Records from a data collection:
(* ===== verification/RcMalloc.v ===== *)
(** The heap's source of memory: src/lib/racccoon-libc/src/rc_malloc.c.

    rc_morecore is what the vendored dlmalloc calls for more memory, and
    aligned_alloc its one addition; dlmalloc itself is a parameter here and the
    operation [heap_alloc] of Kernel elsewhere.  [heap_st K] is the kernel with
    this file's statics.  A pointer is its address, MFAIL is 2^64 - 1. *)
From S2P Require Import Prelude CMonad Kernel.

Record heap_st (K : Type) := Heap {
  hp_world : K;
  __rc_heap_mapped : Z;
  rc_top : Z;
}.
Arguments Heap {K}.
Arguments hp_world {K}.
Arguments __rc_heap_mapped {K}.
Arguments rc_top {K}.

Definition MFAIL : Z := 18446744073709551615.

Section malloc.
Context {K : Type} `{!Kernel K}.
Abbreviation H := (heap_st K).

Program Definition hp_lens : lens H K := Lens _ _ hp_world (λ w s, Heap w (__rc_heap_mapped s) (rc_top s)) _ _ _.
Next Obligation. done. Qed.
Next Obligation. by intros []. Qed.
Next Obligation. done. Qed.

(** [n] is a ptrdiff_t. *)
Definition rc_morecore (n : Z) : M H Z :=
  if n =? 0 then s <- get ;; ret (if negb (rc_top s =? 0) then rc_top s else MFAIL)
  else if n <? 0 then ret MFAIL
  else
    let want := Z.land (u64 (n + 4095)) (u64 (Z.lnot 4095)) in
    p <- zoom hp_lens (__rc_map_pages want) ;;
    if p =? 0 then ret MFAIL
    else
      modify (λ s, Heap (hp_world s) (u64 (__rc_heap_mapped s + want)) (u64 (p + want))) ;;
      ret p.

(** memalign is dlmalloc's. *)
Definition aligned_alloc (memalign : Z → Z → M H Z) (align size : Z) : M H Z := memalign align size.

(** Rounding up to whole pages. *)
Lemma page_round n : 0 < n < 9223372036854775808 →
  Z.land (u64 (n + 4095)) (u64 (Z.lnot 4095)) = (n + 4095) / 4096 * 4096.
Proof.
  intros Hn. rewrite (u64_id (n + 4095)) by lia. set (x := n + 4095).
  assert (0 ≤ x < 2 ^ 64) as Hx by (subst x; lia).
  assert (Z.land x (u64 (Z.lnot 4095)) = Z.land x (Z.lnot (Z.ones 12))) as ->.
  { apply Z.bits_inj'. intros i Hi. rewrite !Z.land_spec. destruct (decide (i < 64)).
    - unfold u64. change 18446744073709551616 with (2 ^ 64). by rewrite Z.mod_pow2_bits_low by lia.
    - replace (Z.testbit x i) with false; [done|]. symmetry.
      apply (Z.bounded_iff_bits_nonneg 64 x); lia. }
  change (Z.land x (Z.lnot (Z.ones 12))) with (Z.ldiff x (Z.ones 12)).
  rewrite Z.ldiff_ones_r, Z.shiftr_div_pow2, Z.shiftl_mul_pow2 by lia. done.
Qed.

(** What the kernel gives is a run of whole pages at the address it says. *)
Theorem morecore_correct n s p w (Hn : 0 < n < 9223372036854775808)
  (Hmap : sys_map ((n + 4095) / 4096 * 4096) (hp_world s) = Ret p w)
  (Hp : p = -1 ∨ 0 < p ∧ p + (n + 4095) / 4096 * 4096 < 18446744073709551616)
  (Hm : 0 ≤ __rc_heap_mapped s < 9223372036854775808) :
  let want := (n + 4095) / 4096 * 4096 in
  n ≤ want < n + 4096 ∧ want mod 4096 = 0 ∧
  (p = -1 → rc_morecore n s = Ret MFAIL (Heap w (__rc_heap_mapped s) (rc_top s))) ∧
  (p ≠ -1 → rc_morecore n s = Ret p (Heap w (__rc_heap_mapped s + want) (p + want)) ∧
     rc_morecore 0 (Heap w (__rc_heap_mapped s + want) (p + want)) = Ret (p + want) (Heap w (__rc_heap_mapped s + want) (p + want))).
Proof.
  intros want. assert (n ≤ want < n + 4096 ∧ want mod 4096 = 0) as [Hw Hw2] by (subst want; lia).
  split; [done|]. split; [done|].
  unfold rc_morecore at 1 2. rewrite page_round by done. fold want. fold want in Hmap, Hp.
  replace (n =? 0) with false by lia. replace (n <? 0) with false by lia. cbn zeta.
  assert (zoom hp_lens (__rc_map_pages want) s = Ret (if p =? -1 then 0 else p) (Heap w (__rc_heap_mapped s) (rc_top s))) as E.
  { unfold zoom, __rc_map_pages, bind. cbn [lget lset hp_lens]. by rewrite Hmap. }
  split.
  - intros ->. by rewrite (bind_run _ _ _ _ _ E).
  - intros Hne. rewrite (bind_run _ _ _ _ _ E). replace (p =? -1) with false by lia. replace (p =? 0) with false by lia.
    unfold modify, bind. cbn. rewrite (u64_id (_ + want)), (u64_id (p + want)) by lia. split; [done|].
    unfold rc_morecore. cbn. by replace (p + want =? 0) with false by lia.
Qed.
End malloc.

*EXERCISE INSTRUCTIONS*. Among the lines above, repeat exactly those from the line with "if p =? 0 then ret MFAIL" to the line with "assert (Z.land x", counting both ends.

*WRITTEN ANSWER*.
    if p =? 0 then ret MFAIL
    else
      modify (λ s, Heap (hp_world s) (u64 (__rc_heap_mapped s + want)) (u64 (p + want))) ;;
      ret p.

(** memalign is dlmalloc's. *)
Definition aligned_alloc (memalign : Z → Z → M H Z) (align size : Z) : M H Z := memalign align size.

(** Rounding up to whole pages. *)
Lemma page_round n : 0 < n < 9223372036854775808 →
  Z.land (u64 (n + 4095)) (u64 (Z.lnot 4095)) = (n + 4095) / 4096 * 4096.
Proof.
  intros Hn. rewrite (u64_id (n + 4095)) by lia. set (x := n + 4095).
  assert (0 ≤ x < 2 ^ 64) as Hx by (subst x; lia).
  assert (Z.land x (u64 (Z.lnot 4095)) = Z.land x (Z.lnot (Z.ones 12))) as ->.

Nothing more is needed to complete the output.